We speak metaphorically of people having a heavy soul, weighed down by grief or by the burden of years. Duncan MacDougall, a doctor who worked in Haverhill, Massachusetts, at the beginning of the twentieth century, took such talk literally. He reasoned that if there is such a thing as a soul, it must have a material basis. And if it has a material basis, then it must have weight. And if it has weight, then he should be able to weigh it.

But how exactly do you weigh a soul? MacDougall proposed a straightforward solution: Place a dying man on a scale and weigh him before and after death. Any unexplained difference between the two measurements would be, QED, the weight of the soul that had departed the body.

In 1900 MacDougall approached physicians at the nearby Cullis Free Home for Consumptives with his plan, and they gave him permission to conduct his experiment at their institution. All he had to do was wait for a patient to die.

Soon the doctors notified MacDougall that a tuberculosis patient was approaching his final hours.

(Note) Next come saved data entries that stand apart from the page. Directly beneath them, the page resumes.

Lemma set_bit_ok l i b : 0 <= i < bits_in l -> set_bit l i b = Some (lset l i b).
Proof.
  intros H. apply byte_index_range in H. unfold set_bit, lset.
  rewrite get_at_ok by done. cbn. by destruct b; rewrite set_at_ok by done.
Qed.

Lemma put_bit_ok l i bit b :
  0 <= i < bits_in l -> (bit =? 0) = negb b -> put_bit l i bit = Some (lset l i b).
Proof.
  intros H Hb. apply byte_index_range in H. unfold put_bit, lset.
  rewrite get_at_ok by done. cbn. rewrite Hb, negb_involutive.
  by destruct b; rewrite set_at_ok by done.
Qed.

Lemma length_lset l i b : length (lset l i b) = length l.
Proof. apply length_insert. Qed.

Lemma zlen_lset l i b : zlen (lset l i b) = zlen l.
Proof. unfold zlen. by rewrite length_lset. Qed.

Lemma bits_in_lset l i b : bits_in (lset l i b) = bits_in l.
Proof. unfold bits_in. by rewrite zlen_lset. Qed.
#[export] Hint Rewrite zlen_lset bits_in_lset : zlen.

Lemma lbit_lset l i j b :
  0 <= i < bits_in l -> 0 <= j -> lbit (lset l i b) j = if j =? i then b else lbit l j.
Proof.
  intros Hi Hj. pose proof (byte_index_range _ _ Hi) as Hr. unfold lbit, lset.
  set (o := nth (Z.to_nat (i / 8)) l 0).
  assert (Hm : 0 <= i mod 8 < 8) by (apply Z.mod_pos_bound; lia).
  assert (Hm' : 0 <= j mod 8 < 8) by (apply Z.mod_pos_bound; lia).
  destruct (Z.eq_dec (j / 8) (i / 8)) as [Hd|Hd].
  - rewrite Hd. unfold zlen in Hr.
    rewrite nth_lookup, list_lookup_insert_eq by lia. cbn.
    assert (Hji : (j =? i) = (j mod 8 =? i mod 8)).
    { pose proof (Z.div_mod i 8). pose proof (Z.div_mod j 8).
      destruct (Z.eqb_spec j i), (Z.eqb_spec (j mod 8) (i mod 8)); (done || lia). }
    rewrite Hji. fold o.
    destruct b; rewrite u8_testbit; rewrite (proj2 (Z.ltb_lt _ _)) by lia; cbn.
    + rewrite Z.lor_spec, Z.shiftl_1_l.
      destruct (Z.eqb_spec (j mod 8) (i mod 8)) as [->|Hne].
      * rewrite Z.pow2_bits_true by lia. apply orb_true_r.
      * rewrite Z.pow2_bits_false by done. apply orb_false_r.
    + rewrite Z.land_spec, Z.lnot_spec, Z.shiftl_1_l by lia.
      destruct (Z.eqb_spec (j mod 8) (i mod 8)) as [->|Hne].
      * rewrite Z.pow2_bits_true by lia. apply andb_false_r.
      * rewrite Z.pow2_bits_false by done. apply andb_true_r.
  - assert (0 <= j / 8) by (apply Z.div_pos; lia).
    rewrite !nth_lookup, list_lookup_insert_ne by lia.
    rewrite (proj2 (Z.eqb_neq j i)); [done|]. by intros ->.
Qed.

#[export] Hint Rewrite @length_lset : zlen.

(** Byte arrays with the same bits are equal. *)
Lemma byte_bits_eq x y :
  byte_ok x -> byte_ok y -> (forall k, 0 <= k < 8 -> Z.testbit x k = Z.testbit y k) -> x = y.
Proof.
  intros Hx Hy H. apply Z.bits_inj'. intros n Hn.
  destruct (Z.lt_ge_cases n 8); [apply H; lia|].
  rewrite <- (u8_id x), <- (u8_id y), !u8_testbit by done.
  by rewrite (proj2 (Z.ltb_ge n 8)).
Qed.

Lemma lbit_ext l k :
  Forall byte_ok l -> Forall byte_ok k -> length l = length k ->
  (forall j, 0 <= j < bits_in l -> lbit l j = lbit k j) -> l = k.
Proof.
  intros Hl Hk Hlen H. apply (nth_ext _ _ 0 0); [done|]. intros n Hn.
  rewrite Forall_forall in Hl, Hk.
  apply byte_bits_eq; [apply Hl|apply Hk|]; [apply list_elem_of_In, nth_In; lia..|].
  intros i Hi. specialize (H (8 * Z.of_nat n + i)). unfold lbit in H.
  replace ((8 * Z.of_nat n + i) / 8) with (Z.of_nat n) in H by (apply Z.div_unique with i; lia).
  replace ((8 * Z.of_nat n + i) mod 8) with i in H by (apply Z.mod_unique with (Z.of_nat n); lia).
  rewrite Nat2Z.id in H. apply H. unfold bits_in, zlen. lia.
Qed.

Lemma lset_byte_ok l i b : Forall byte_ok l -> Forall byte_ok (lset l i b).
Proof. intros H. unfold lset. apply Forall_insert; [done|]. destruct b; apply u8_byte_ok. Qed.
#[export] Hint Resolve lset_byte_ok : xvc.

(** [bits_copied src from dst to n dst']: [dst'] is [dst] with the [n] bits
    from [from] of [src] written at [to].  The contract of every copy here. *)
Definition bits_copied (src : list Z) (from : Z) (dst : list Z) (to n : Z) (dst' : list Z) : Prop :=
  length dst' = length dst /\
  (Forall byte_ok dst -> Forall byte_ok dst') /\
  forall j, 0 <= j -> lbit dst' j =
    if (to <=? j) && (j <? to + n) then lbit src (from + (j - to)) else lbit dst j.

Lemma bits_copied_unique src from dst to n d1 d2 :
  Forall byte_ok dst -> bits_copied src from dst to n d1 -> bits_copied src from dst to n d2 ->
  d1 = d2.
Proof.
  intros Hd (L1 & B1 & H1) (L2 & B2 & H2). apply lbit_ext; [by auto..|congruence|].
  intros j Hj. rewrite H1, H2 by lia. done.
Qed.

Lemma bits_copied_nil src from dst to : bits_copied src from dst to 0 dst.
Proof. repeat split; [done|]. intros j Hj. zcase ((to <=? j) && (j <? to + 0)); [lia|done]. Qed.

(** One round of a bit loop followed by the rest. *)
Lemma bits_copied_step src from dst to n dst' :
  0 <= to < bits_in dst -> 0 <= n ->
  bits_copied src (from + 1) (lset dst to (lbit src from)) (to + 1) n dst' ->
  bits_copied src from dst to (n + 1) dst'.
Proof.
  intros Hto Hn (L & B & H). repeat split.
  - by rewrite L, length_lset.
  - auto with xvc.
  - intros j Hj. rewrite H, lbit_lset by done.
    zcase ((to + 1 <=? j) && (j <? to + 1 + n)); zcase ((to <=? j) && (j <? to + (n + 1)));
      zcase (j =? to); try lia; try done.
    + f_equal. lia.
    + subst. f_equal. lia.
Qed.

Lemma copy_bits_loop_ok src from dst to n :
  0 <= from -> 0 <= to -> from + Z.of_nat n <= bits_in src -> to + Z.of_nat n <= bits_in dst ->
  exists dst', copy_bits_loop src from dst to n = Some (dst', from + Z.of_nat n, to + Z.of_nat n) /\
               bits_copied src from dst to (Z.of_nat n) dst'.
Proof.
  revert from dst to. induction n as [|n IH]; intros from dst to Hf Ht Hs Hd.
  - exists dst. rewrite !Z.add_0_r. split; [done|apply bits_copied_nil].
  - cbn [copy_bits_loop]. rewrite get_bit_ok by lia. cbn. rewrite set_bit_ok by lia. cbn.
    destruct (IH (from + 1) (lset dst to (lbit src from)) (to + 1)) as (dst' & E & H);
      rewrite ?bits_in_lset; try lia.
    exists dst'. rewrite E. split.
    + do 2 f_equal; [f_equal|]; lia.
    + rewrite Nat2Z.inj_succ. apply bits_copied_step; [lia..|done].
Qed.

Lemma bit_copy_slow_ok dst dst_offset src src_offset i n :
  0 <= src_offset -> 0 <= dst_offset -> 0 <= i ->
  src_offset + i + Z.of_nat n <= bits_in src -> dst_offset + i + Z.of_nat n <= bits_in dst ->
  bits_in src <= 2 ^ 32 -> bits_in dst <= 2 ^ 32 ->
  exists dst', bit_copy_slow dst dst_offset src src_offset i n = Some dst' /\
               bits_copied src (src_offset + i) dst (dst_offset + i) (Z.of_nat n) dst'.
Proof.
  revert dst i. induction n as [|n IH]; intros dst i Hf Ht Hi Hs Hd Ws Wd.
  - exists dst. split; [done|apply bits_copied_nil].
  - cbn [bit_copy_slow]. rewrite !u32_id by lia.
    rewrite get_at_ok by (apply byte_index_range; lia). cbn.
    rewrite (put_bit_ok _ _ _ (lbit src (src_offset + i))); [|lia|].
    2: { apply bit_extract_spec. apply Z.mod_pos_bound. lia. }
    cbn.
    destruct (IH (lset dst (dst_offset + i) (lbit src (src_offset + i))) (i + 1))
      as (dst' & E & H); rewrite ?bits_in_lset; try lia.
    exists dst'. split; [exact E|].
    rewrite Nat2Z.inj_succ. apply bits_copied_step; [lia..|]. by rewrite <- !Z.add_assoc.
Qed.

Lemma lbit_byte l k b :
  0 <= k -> 0 <= b < 8 -> lbit l (8 * k + b) = Z.testbit (nth (Z.to_nat k) l 0) b.
Proof.
  intros Hk Hb. unfold lbit.
  replace ((8 * k + b) / 8) with k by (apply Z.div_unique with b; lia).
  by replace ((8 * k + b) mod 8) with b by (apply Z.mod_unique with k; lia).
Qed.

(** Every bit index is a byte index and a position in the byte. *)
Lemma bit_index_split j : 0 <= j -> exists k b, j = 8 * k + b /\ 0 <= k /\ 0 <= b < 8.
Proof.
  intros Hj. exists (j / 8), (j mod 8). pose proof (Z.div_mod j 8).
  pose proof (Z.mod_pos_bound j 8). pose proof (Z.div_pos j 8). lia.
Qed.

Lemma lbit_drop l k j : 0 <= k -> 0 <= j -> lbit (drop (Z.to_nat k) l) j = lbit l (8 * k + j).
Proof.
  intros Hk Hj. destruct (bit_index_split j Hj) as (m & b & -> & Hm & Hb).
  rewrite lbit_byte by done. replace (8 * k + (8 * m + b)) with (8 * (k + m) + b) by lia.
  rewrite lbit_byte by lia. rewrite !nth_lookup, lookup_drop. do 3 f_equal. lia.
Qed.

Lemma lbit_app_l l k j : 0 <= j < bits_in l -> lbit (l ++ k) j = lbit l j.
Proof.
  intros Hj. pose proof (byte_index_range _ _ Hj) as Hr. unfold lbit, zlen in *.
  by rewrite app_nth1 by lia.
Qed.

Lemma lbit_app_r l k j : bits_in l <= j -> lbit (l ++ k) j = lbit k (j - bits_in l).
Proof.
  intros Hj. pose proof (bits_in_nonneg l).
  destruct (bit_index_split (j - bits_in l)) as (m & b & E & Hm & Hb); [lia|].
  rewrite E. replace j with (8 * (zlen l + m) + b) by (unfold bits_in in *; lia).
  rewrite !lbit_byte by (pose proof (zlen_nonneg l); lia). unfold zlen.
  rewrite app_nth2 by lia. do 2 f_equal. lia.
Qed.

Lemma bits_in_drop k l : 0 <= k -> 8 * k <= bits_in l -> bits_in (drop (Z.to_nat k) l) = bits_in l - 8 * k.
Proof. unfold bits_in, zlen. intros. rewrite length_drop. lia. Qed.

(** The fast path copies whole bytes. *)
Lemma bit_copy_fast_loop dst src i n :
  0 <= i -> i + Z.of_nat n <= zlen src -> i + Z.of_nat n <= zlen dst ->
  bit_copy_fast dst src i n =
    Some (take (Z.to_nat i) dst ++ take n (drop (Z.to_nat i) src) ++ drop (Z.to_nat i + n) dst).
Proof.
  revert dst i. induction n as [|n IH]; intros dst i Hi Hs Hd.
  - cbn [bit_copy_fast]. rewrite take_0, Nat.add_0_r. cbn [app]. by rewrite take_drop.
  - cbn [bit_copy_fast]. rewrite get_at_ok by lia. cbn. rewrite set_at_ok by lia. cbn.
    set (x := nth (Z.to_nat i) src 0). unfold zlen in *.
    assert (Hx : src !! Z.to_nat i = Some x).
    { destruct (lookup_lt_is_Some_2 src (Z.to_nat i)) as [y Hy]; [lia|].
      subst x. by rewrite nth_lookup, Hy. }
    rewrite IH by (rewrite ?length_insert; lia). f_equal.
    replace (Z.to_nat (i + 1)) with (Datatypes.S (Z.to_nat i)) by lia.
    rewrite (take_S_r _ _ x) by (apply list_lookup_insert_eq; lia).
    rewrite take_insert_ge, drop_insert_lt by lia.
    rewrite <- app_assoc. cbn. f_equal.
    rewrite (drop_S src x _ Hx). cbn. do 3 f_equal. lia.
Qed.

Lemma bit_copy_fast_ok dst src n :
  0 <= n -> n <= zlen src -> n <= zlen dst -> Forall byte_ok src ->
  exists dst', bit_copy_fast dst src 0 (Z.to_nat n) = Some dst' /\
               bits_copied src 0 dst 0 (8 * n) dst'.
Proof.
  intros Hn Hs Hd Hb. rewrite bit_copy_fast_loop by lia. eexists. split; [done|].
  change (Z.to_nat 0) with 0%nat. rewrite take_0, drop_0. cbn [app Nat.add].
  unfold zlen in *. repeat split.
  - rewrite length_app, length_take, length_drop. lia.
  - intros Hd'. apply Forall_app. split; [by apply Forall_take|by apply Forall_drop].
  - intros j Hj.
    assert (Hb' : bits_in (take (Z.to_nat n) src) = 8 * n).
    { unfold bits_in, zlen. rewrite length_take. lia. }
    zcase ((0 <=? j) && (j <? 0 + 8 * n)).
    + rewrite lbit_app_l by lia. rewrite Z.sub_0_r, Z.add_0_l.
      rewrite <- (take_drop (Z.to_nat n) src) at 2. by rewrite lbit_app_l by lia.
    + rewrite lbit_app_r by lia. rewrite Hb', lbit_drop by lia. f_equal. lia.
Qed.

Lemma copy_bits_ok src from dst to n :
  0 <= from -> 0 <= to -> 0 <= n -> from + n <= bits_in src -> to + n <= bits_in dst ->
  exists dst', copy_bits src from dst to n false = Some dst' /\ bits_copied src from dst to n dst'.
Proof.
  intros. destruct (copy_bits_loop_ok src from dst to (Z.to_nat n)) as (dst' & E & H'); [lia..|].
  exists dst'. unfold copy_bits. rewrite E. split; [done|]. by rewrite Z2Nat.id in H'.
Qed.

(** Moving both base pointers by whole bytes. *)
Lemma bits_copied_shift src so dst d_o n dst' ks kd :
  0 <= ks -> 0 <= kd -> 0 <= so -> 0 <= d_o -> 0 <= n ->
  8 * kd + d_o + n <= bits_in dst -> 8 * kd <= bits_in dst ->
  bits_copied (drop (Z.to_nat ks) src) so (drop (Z.to_nat kd) dst) d_o n dst' ->
  bits_copied src (8 * ks + so) dst (8 * kd + d_o) n (take (Z.to_nat kd) dst ++ dst').
Proof.
  intros Hks Hkd Hso Hdo Hn Hd Hk (L & B & H).
  assert (Ht : bits_in (take (Z.to_nat kd) dst) = 8 * kd).
  { unfold bits_in, zlen in *. rewrite length_take. lia. }
  repeat split.
  - rewrite length_app, L, length_take, length_drop. lia.
  - intros Hb. apply Forall_app. split; [by apply Forall_take|]. apply B. by apply Forall_drop.
  - intros j Hj. destruct (Z.lt_ge_cases j (8 * kd)).
    + rewrite lbit_app_l by lia.
      zcase ((8 * kd + d_o <=? j) && (j <? 8 * kd + d_o + n)); [lia|].
      rewrite <- (take_drop (Z.to_nat kd) dst) at 2. by rewrite lbit_app_l by lia.
    + rewrite lbit_app_r by lia. rewrite Ht, H by lia.
      zcase ((d_o <=? j - 8 * kd) && (j - 8 * kd <? d_o + n));
        zcase ((8 * kd + d_o <=? j) && (j <? 8 * kd + d_o + n)); try lia.
      * rewrite lbit_drop by lia. f_equal. lia.
      * rewrite lbit_drop by lia. f_equal. lia.
Qed.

They moved the dying man’s bed, with him in it, onto a Fairbanks scale, designed to weigh silk but adapted for its new purpose. Eagerly MacDougall calibrated the weights—accurate to one-tenth of an ounce. And then he waited. Occasionally he checked the patient. He listened for a heartbeat. He took the man’s pulse. But the patient was in no hurry to die. As the time passed MacDougall kept a constant record of the scale’s measurement, and discovered the man was losing weight at the rate of one ounce per hour.